If you’ve ever thought of investing outside of the square, then maybe building a granny flat on the back of your current property is for you. Here we interview the Andersons who have done just that.
The Andersons, who already owned an investment property in Brisbane, decided they wanted something with development potential. After much discussion we referred them to a buyer’s agency in Sydney and the process of finding a detached house with enough land to add a second dwelling commenced in earnest.
“We made contact with the Buyers Agency, with the express interest in finding out more about this ‘Granny Flat’ strategy we had heard and read so much about,” said Paul.

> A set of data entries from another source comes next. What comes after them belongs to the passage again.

Lemma next_spec order : forall fuel s, iter_ok s order -> (length order < fuel)%nat ->
  exists o s', ClosestNodes_next fuel now s = Ok (o, s') /\
    match o with
    | None => remaining s order = []
    | Some n => exists order', iter_ok s' order' /\ (length order' <= length order)%nat /\
        remaining s order = n :: remaining s' order'
    end.
Proof.
  induction order as [|c order IH]; intros [|fuel] s [Hc Hd] Hf; simpl in Hf; try lia.
  all: destruct (next_here fuel s) as [(n & s' & -> & (Hb & Hcu & Hst & Hav) & Hh)|[Hh [s0 ->]]];
    [exists (Some n), s'; split; [done|]; eexists; split; [split; rewrite Hcu; [by rewrite Hst|done]|]; split; [done|];
     rewrite !remaining_here, Hh, Hb; apply NoDup_cons in Hd as [Hcur _]; by rewrite (avail_concat_ext _ (entries s) (entries s') (current_index s))|].
  - cbn [chain] in Hc. rewrite Hc. exists None, s0. split; [done|]. by rewrite remaining_here, Hh.
  - destruct Hc as [-> Hc]. apply NoDup_cons in Hd as [_ Hd].
    destruct (IH fuel (move_to s c)) as (o & s' & E & Ho); [by split|lia|]. exists o, s'. split; [done|].
    assert (Hrem : remaining s (c :: order) = remaining (move_to s c) order).
    { rewrite remaining_here, Hh. cbn [map concat app]. unfold remaining. by rewrite <- app_assoc. }
    rewrite Hrem. destruct o as [n|]; [|done]. destruct Ho as (order' & Hok & Hl & Hr). exists order'.
    split_and!; [done|simpl; lia|done].
Qed.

The idea of constructing a granny flat in the backyard of an established property appealed to Paul and Katrina, and after speaking with the Buyers Agency, they determined that this was the approach they would use to secure their next asset.

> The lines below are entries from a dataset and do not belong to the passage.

(* ===== verification/UtpPacketSpec.v ===== *)
(** * Properties of uTP packets

    A grammar for the extension chain, and the proof that the parser accepts exactly
    it, that the accessors of an accepted packet return its parts without panicking,
    and that the setters change what they are meant to change. *)

From S2P Require Import Prelude RustStd Words UtilConvert UtpPacket.

(** [ext_chain t bs es pl]: after a byte [t] announcing the type of the first
    extension, the bytes [bs] are the extensions [es] followed by the payload [pl].
    Every extension is the type of the next one, a length and that many bytes of data;
    the length is a positive multiple of four. *)
Inductive ext_chain : Z -> list Z -> list Extension -> list Z -> Prop :=
| chain_end bs : ext_chain 0 bs [] bs
| chain_ext t next data rest es pl : t <> 0 -> data <> [] -> (length data mod 4 = 0)%nat -> (length data < 256)%nat ->
    ext_chain next rest es pl ->
    ext_chain t (next :: Z.of_nat (length data) :: data ++ rest) (mkExtension (ExtensionType_from t) data :: es) pl.

(** ** Bytes at an index *)

Lemma more_extensions_from t : more_extensions (ExtensionType_from t) = negb (t =? 0).
Proof. unfold more_extensions, ExtensionType_from. destruct t as [|[]|]; done. Qed.

Lemma drop_cons2 {A} (l : list A) i a b rest : drop i l = a :: b :: rest ->
  l !! i = Some a /\ l !! (i + 1)%nat = Some b /\ drop (i + 2) l = rest /\ (i + 2 <= length l)%nat.
Proof.
  intros E. destruct (drop_cons_lookup _ _ _ _ E) as [Ha E1]. destruct (drop_cons_lookup _ _ _ _ E1) as [Hb E2].
  replace (i + 1)%nat with (S i) by lia. replace (i + 2)%nat with (S (S i)) by lia. split_and!; try done.
  apply (f_equal length) in E. rewrite length_drop in E. simpl in E. lia.
Qed.

Lemma drop_lt_length {A} (l : list A) i : (i <= length l)%nat -> ((i <? length l)%nat = negb (length (drop i l) =? 0)%nat).
Proof. intros Hi. rewrite length_drop. destruct (Nat.ltb_spec i (length l)), (Nat.eqb_spec (length l - i) 0); (done || lia). Qed.

(** What a chain says at its first extension. *)
Lemma chain_at l i t next d rest : drop i l = next :: Z.of_nat (length d) :: d ++ rest -> t <> 0 ->
  (i <? length l)%nat && more_extensions (ExtensionType_from t) = true /\
  l !! i = Some next /\ l !! (i + 1)%nat = Some (Z.of_nat (length d)) /\
  (i + 2 + length d <= length l)%nat /\ slice l (i + 2) (i + 2 + length d) = d /\
  drop (i + (Z.to_nat (Z.of_nat (length d)) + 2)) l = rest.
Proof.
  intros E Ht. destruct (drop_cons2 _ _ _ _ _ E) as (Ha & Hb & Hd & Hl). rewrite more_extensions_from.
  pose proof (f_equal length Hd) as Hlen. rewrite length_drop, length_app in Hlen.
  split_and!; try done.
  - destruct (Nat.ltb_spec i (length l)), (Z.eqb_spec t 0); (done || lia).
  - lia.
  - by apply slice_drop_app with (k := rest).
  - rewrite Nat2Z.id. replace (i + (length d + 2))%nat with (i + 2 + length d)%nat by lia.
    by apply drop_app_shift.
Qed.

(** ** The loops along a chain *)

Lemma payload_index_chain l t bs es pl : ext_chain t bs es pl -> forall fuel i, drop i l = bs ->
  (i <= length l)%nat -> (length bs < fuel)%nat ->
  exists j, payload_index fuel l i (ExtensionType_from t) = Ok j /\ drop j l = pl /\ (j <= length l)%nat.
Proof.
  induction 1 as [bs|t next d rest es pl Ht Hne H4 H256 Hc IH]; intros [|fuel] i E Hi Hf; try lia.
  - exists i. cbn [payload_index]. rewrite more_extensions_from, andb_false_r. done.
  - destruct (chain_at l i t next d rest E Ht) as (Hg & Ha & Hb & Hl & _ & Hdr). cbn [payload_index].
    rewrite Hg, Hb. cbn [or_panic res_bind]. rewrite Ha. cbn [or_panic res_bind].
    apply IH; [done|rewrite Nat2Z.id; lia|]. simpl in Hf. rewrite length_app in Hf. lia.
Qed.

Lemma collect_chain l t bs es pl : ext_chain t bs es pl -> forall fuel i, drop i l = bs ->
  (i <= length l)%nat -> (length bs < fuel)%nat ->
  ExtensionIterator_collect fuel (mkExtIter l (ExtensionType_from t) i) = Ok es.
Proof.
  induction 1 as [bs|t next d rest es pl Ht Hne H4 H256 Hc IH]; intros [|fuel] i E Hi Hf; try lia; [done|].
  destruct (chain_at l i t next d rest E Ht) as (Hg & Ha & Hb & Hl & Hs & Hdr).
  apply andb_true_iff in Hg as [Hlt Hm]. unfold more_extensions in Hm. apply negb_true_iff in Hm.
  cbn [ExtensionIterator_collect]. unfold ExtensionIterator_next at 1. cbn [next_extension ext_index raw_bytes].
  rewrite Hm, Hlt, Hb. cbn [or_panic res_bind]. rewrite Nat2Z.id in *.
  destruct (Nat.leb_spec (i + 2 + length d) (length l)); [|lia]. rewrite Ha, Hs. cbn [or_panic res_bind].
  rewrite IH; [done|done|lia|]. simpl in Hf. rewrite length_app in Hf. lia.
Qed.
Lemma compact_entry_surj b : length b = 26%nat -> bytes_ok b -> exists e, entry_ok e /\ compact_entry e = b.
Proof.
  intros Hl Hb. rewrite <- (take_drop 20 b) in Hb |- *. apply Forall_app in Hb as [Hi Ha].
  destruct (socket_v4_to_from (drop 20 b)) as (a & _ & Hok & Hbytes);
    [rewrite length_drop, Hl; done|done|].
  exists (mkShaHash (take 20 b), a). unfold compact_entry. simpl. rewrite Hbytes. split; [|done].
  split; [|done]. split; [|done]. simpl. rewrite length_take, Hl. done.
Qed.

Lemma Forall_entry_surj n : forall b, length b = (26 * n)%nat -> bytes_ok b ->
  exists l, Forall entry_ok l /\ length l = n /\ concat (map compact_entry l) = b.
Proof.
  induction n as [|n IH]; intros b Hl Hb.
  - exists []. split; [constructor|]. split; [done|]. destruct b; [done|simpl in Hl; lia].
  - rewrite <- (take_drop 26 b) in Hb |- *. apply Forall_app in Hb as [H1 H2].
    destruct (compact_entry_surj (take 26 b)) as (e & He & E); [rewrite length_take; lia|done|].
    destruct (IH (drop 26 b)) as (l & Hl' & Hn & El); [rewrite length_drop; lia|done|].
    exists (e :: l). simpl. rewrite E, El, Hn. split; [by constructor|done].
Qed.

Lemma length_concat_entries l : Forall entry_ok l ->
  length (concat (map compact_entry l)) = (26 * length l)%nat.
Proof.
  induction 1 as [|e l He Hl IH]; [done|]. cbn [map concat length].
  rewrite length_app, length_compact_entry, IH by done. lia.
Qed.

(** The iterator, standing after the entries [done], reads the entries [l]. *)
Lemma collect_entries l : forall pre fuel, Forall entry_ok l -> (length l < fuel)%nat ->
  iter_collect fuel CompactNodeInfoIter_next
    (mkCompactNodeInfoIter (pre ++ concat (map compact_entry l)) (length pre)) = Ok l.
Proof.
  induction l as [|e l IH]; intros pre fuel Hl Hf; (destruct fuel as [|fuel]; [simpl in Hf; lia|]);
    cbn [iter_collect map concat]; unfold CompactNodeInfoIter_next at 1; cbn [cnii_nodes cnii_pos].
  - rewrite app_nil_r, Nat.eqb_refl. done.
  - inversion Hl as [|? ? He Hl']; subst. pose proof (length_compact_entry e He) as H26.
    rewrite !length_app, H26. destruct (Nat.eqb_spec (length pre) (length pre + (26 + length (concat (map compact_entry l)))));
      [lia|].
    rewrite index_range_Ok by (rewrite !length_app, H26; unfold BYTES_PER_COMPACT_NODE_INFO; lia).
    cbn [res_bind].
    assert (Hs : slice (pre ++ compact_entry e ++ concat (map compact_entry l)) (length pre)
      (length pre + BYTES_PER_COMPACT_NODE_INFO) = compact_entry e).
    { unfold slice. rewrite drop_app_length. rewrite take_app_length'; [done|].
      unfold BYTES_PER_COMPACT_NODE_INFO. lia. }
    rewrite Hs, parts_from_compact_entry by done. cbn [res_bind].
    rewrite app_assoc. replace (length pre + BYTES_PER_COMPACT_NODE_INFO)%nat with (length (pre ++ compact_entry e))
      by (by rewrite length_app, H26).
    rewrite IH; [done|done|simpl in Hf; lia].
Qed.

Lemma collect_nodes_entries l : Forall entry_ok l ->
  collect_nodes (mkCompactNodeInfo (concat (map compact_entry l))) = Ok l.
Proof.
  intros Hl. apply (collect_entries l []); [done|]. cbn [cni_nodes]. rewrite length_concat_entries by done. lia.
Qed.

Lemma CompactNodeInfo_new_entries l : Forall entry_ok l ->
  CompactNodeInfo_new (concat (map compact_entry l)) = Ok (mkCompactNodeInfo (concat (map compact_entry l))).
Proof.
  intros Hl. unfold CompactNodeInfo_new. rewrite length_concat_entries by done.
  unfold BYTES_PER_COMPACT_NODE_INFO. by rewrite (Nat.mul_comm 26), Nat.Div0.mod_mul.
Qed.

Most appealing was the fact that they could buy a house and enjoy immediate returns by renting it out straight away, and then developing the property without undergoing the potentially lengthy and costly planning approval process. New South Wales legislation allows for another dwelling of up to 60 square metres to be constructed without planning approval, as long as the allotment conforms to certain size and frontage guidelines.
“To date our property investment strategy had been very simple. Buy a house in the best location possible, renovate, rent it out and watch the property increase in value. However, we were in a situation where we wanted to invest in more properties, but were at our limit of affordability,” reasoned Paul.

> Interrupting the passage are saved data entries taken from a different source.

Definition recv_from (buf : nat) : M (list Z * SocketAddr) :=
  let! read := flush_incoming_buffer buf in
  let! s := gets id in
  if (0 <? length read)%nat then ret (read, connected_to s)
  else if state_is ResetReceived s then raise ConnectionReset
  else with_events (fun fuel => recv_from_loop fuel buf).

(** ** Sending *)

(** The loop of [send_to] that fills the queue. *)
Fixpoint enqueue_chunks (chunks : list (list Z)) : M unit :=
  match chunks with
  | [] => ret tt
  | chunk :: chunks =>
      let! s := gets id in
      let packet := Packet_with_payload chunk in
      let! wnd := checked_u 32 (WINDOW_SIZE - as_u32 (Z.of_nat (length (send_window s)))) in
      let packet := set_wnd_size packet wnd in
      let packet := set_seq_nr packet (sk_seq_nr s) in
      let packet := set_ack_nr packet (sk_ack_nr s) in
      let packet := set_connection_id packet (sender_connection_id s) in
      let! _ := modify (with_unsent_queue (unsent_queue s ++ [packet])) in
      let! _ := modify (with_seq_nr (as_u16 (sk_seq_nr s + 1))) in
      enqueue_chunks chunks
  end.

(** [while let Some(mut packet) = self.unsent_queue.pop_front()]. *)
Fixpoint send_loop (fuel : nat) : M unit :=
  match fuel with
  | O => nofuel
  | S fuel =>
      let! s := gets id in
      match unsent_queue s with
      | [] => ret tt
      | packet :: rest =>
          let! _ := modify (with_unsent_queue rest) in
          let! packet := send_packet recv packet in
          let! s := gets id in
          let! window := checked_u 32 (curr_window s + as_u32 (packet_len packet)) in
          let! _ := modify (with_curr_window window) in
          let! _ := modify (fun s => with_send_window (send_window s ++ [packet]) s) in
          send_loop fuel
      end
  end.

(** Nothing adds to the queue while it is sent. *)
Definition send : M unit :=
  let! s := gets id in
  send_loop (S (length (unsent_queue s))).

Definition send_to (buf : list Z) : M nat :=
  let! s := gets id in
  if state_is Closed s then raise ConnectionClosed
  else
    let! _ := enqueue_chunks (chunks (Z.to_nat MSS - HEADER_SIZE) buf) in
    let! _ := send in
    ret (length buf).

Fixpoint flush_loop (fuel : nat) : M unit :=
  match fuel with
  | O => nofuel
  | S fuel =>
      let! s := gets id in
      if is_nil (send_window s) then ret tt
      else
        let! _ := recv 0 in
        flush_loop fuel
  end.

Definition flush : M unit := with_events flush_loop.

(** ** Opening and closing *)

Fixpoint close_loop (fuel : nat) : M unit :=
  match fuel with
  | O => nofuel
  | S fuel =>
      let! s := gets id in
      if state_is Closed s then ret tt
      else
        let! _ := recv BUF_SIZE in
        close_loop fuel
  end.

Definition close : M unit :=
  let! s := gets id in
  if state_is Closed s || state_is New s || state_is SynSent s then ret tt
  else
    let! _ := flush in
    let! packet := fin_packet in
    let! s := gets id in
    let! _ := udp_send (raw packet) (connected_to s) in
    let! _ := modify (with_state FinSent) in
    with_events close_loop.

(** The first address of the iterator [to_socket_addrs] returns. *)
Definition take_address (addrs : io_error + list SocketAddr) : io_error + SocketAddr :=
  match addrs with
  | inl e => inl e
  | inr (a :: _) => inr a
  | inr [] => inl (SocketError_into_io InvalidAddress)
  end.

Definition lift_io {A} (r : io_error + A) : M A := match r with inl e => rethrow e | inr a => ret a end.

(** Puts a new socket in place. *)
Definition new_socket (src : SocketAddr) : M unit :=
  let! id := draw_u16 in
  modify (fun _ => from_raw_parts id src).

Definition bind_addr (addrs : io_error + list SocketAddr) : M unit :=
  let! a := lift_io (take_address addrs) in
  match bind_result a with
  | Some e => rethrow e
  | None => new_socket a
  end.

(** [0.0.0.0:0] or [[::]:0], for the family of the address. *)
Definition unspecified_for (a : SocketAddr) : SocketAddr :=
  match a with
  | V4 _ => V4 (SocketAddrV4_new (Ipv4Addr_new 0 0 0 0) 0)
  | V6 _ => V6 (SocketAddrV6_new (mkIpv6Addr (replicate 8 0)) 0 0 0)
  end.

(** [for _ in 0..MAX_SYN_RETRIES]; the bytes received, none when every try timed out. *)
Fixpoint connect_loop (tries : nat) (packet : Packet) (syn_timeout : Z) : M (list Z) :=
  match tries with
  | O => ret []
  | S tries =>
      let! now := now_microseconds in
      let packet := set_timestamp packet now in
      let! s := gets id in
      let! _ := udp_send (raw packet) (connected_to s) in
      let! _ := modify (with_state SynSent) in
      let! _ := udp_set_read_timeout (Some syn_timeout) in
      let! r := attempt (udp_recv BUF_SIZE) in
      match r with
      | inr (data, src) =>
          let! _ := modify (with_connected_to src) in
          ret data
      | inl e =>
          if timed_out e then
            let! doubled := checked_u 64 (syn_timeout * 2) in
            connect_loop tries packet doubled
          else rethrow e
      end
  end.

Definition connect (other : io_error + list SocketAddr) : M unit :=
  let! addr := lift_io (take_address other) in
  let! _ := bind_addr (inr [unspecified_for addr]) in
  let! _ := modify (with_connected_to addr) in
  let! s := gets id in
  let packet := Packet_set_type Packet_new Syn in
  let packet := set_connection_id packet (receiver_connection_id s) in
  let packet := set_seq_nr packet (sk_seq_nr s) in
  let! data := connect_loop MAX_SYN_RETRIES packet (congestion_timeout s) in
  let! s := gets id in
  let! packet := lift (Packet_try_from_type data) in
  let! _ := handle_packet recv packet (connected_to s) in
  ret tt.

(** [UtpListener::accept]: a datagram of the listener's socket starts a new socket;
    the events that follow are those of the new socket. *)
Definition accept (local_addr : SocketAddr) : M SocketAddr :=
  let! (data, src) := udp_recv BUF_SIZE in
  let! packet := lift (Packet_try_from_type data) in
  let! t := lift (Packet_get_type packet) in
  if negb (bool_decide (t = Syn)) then
    raise (Other (bs "Expected SYN packet, got " ++ PacketType_debug t ++ bs " instead"))
  else
    match bind_result (unspecified_for local_addr) with
    | Some e => rethrow e
    | None =>
        let! _ := new_socket src in
        let! r := attempt (handle_packet recv packet src) in
        match r with
        | inr (Some reply) =>
            let! _ := udp_send (raw reply) src in
            ret src
        | _ => raise (Other (bs "Reached unreachable statement"))
        end
    end.

(** [UtpListener::incoming().next()]: the iterator never ends. *)
Definition Incoming_next (local_addr : SocketAddr) : M (option (io_error + SocketAddr)) :=
  let! r := attempt (accept local_addr) in ret (Some r).

(** [Drop for UtpSocket]: the result of closing is ignored. *)
Definition drop_socket : M unit := let! _ := attempt close in ret tt.

(** ** [utp/stream.rs] *)

Definition set_max_retransmission_retries (n : Z) : M unit := modify (with_max_retransmission_retries n).

(** [Read::read] and [Write::write] of the socket and of the stream. *)
Definition read (buf : nat) : M nat :=
  let! (data, _) := recv_from buf in
  ret (length data).
Definition write (buf : list Z) : M nat := send_to buf.

End Operations.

Confronted with a flat lining real estate market, (Late 2012) they conceded that a more neutrally or positively geared property option was the next logical step to take on their investment journey.
“Building a Granny Flat allowed us that luxury,” said Paul. “The secret was to maximise the capital gain, which meant property selection was foremost.”
“We could have spent the next year researching the Sydney market and driving from Canberra every weekend, attending auctions, doing the due diligence and DIY’ing this strategy, but we decided the risk to reward made this option unpalatable.” said Paul.
Instead, they employed the full services of a reputable Buyers Agent; an investment that paid off when the company found a property that suited the Anderson’s requirements to a tee.
They secured a detached, four-bedroom brick veneer house on a 648 square metre allotment in Sydney’s Doonside for $400,000. After a 12-month search, they took possession of the new property in 2012.
The block’s irregular, triangle composition allowed for construction of the new build right next to the existing dwelling, giving the granny flat the additional benefits of front access and off-street parking.
The Andersons employed a company experienced in the erection of granny flats who managed the entire process and delivered a brand new brick residence designed to complement the existing house, creating a duplex style development.
Construction costs came in at $118,000 for the two-bed unit, which is currently tenanted for $370 per week, in addition to the main residence that fetches $410 per week. This means that Paul and Katrina are sitting pretty with a property that yields excellent returns of around 6 per cent; in an area that has forecast future capital growth in the region of 9 per cent per annum.
“We believe we have the opportunity to develop major capital gains based on the fact that the property is more a dual occupancy, rather than just a Granny Flat out the back. Hopefully in years to come our property will be distinguishable from other Granny Flat developments, making it a more desirable product, and therefore adding equity to our portfolio,” said Paul.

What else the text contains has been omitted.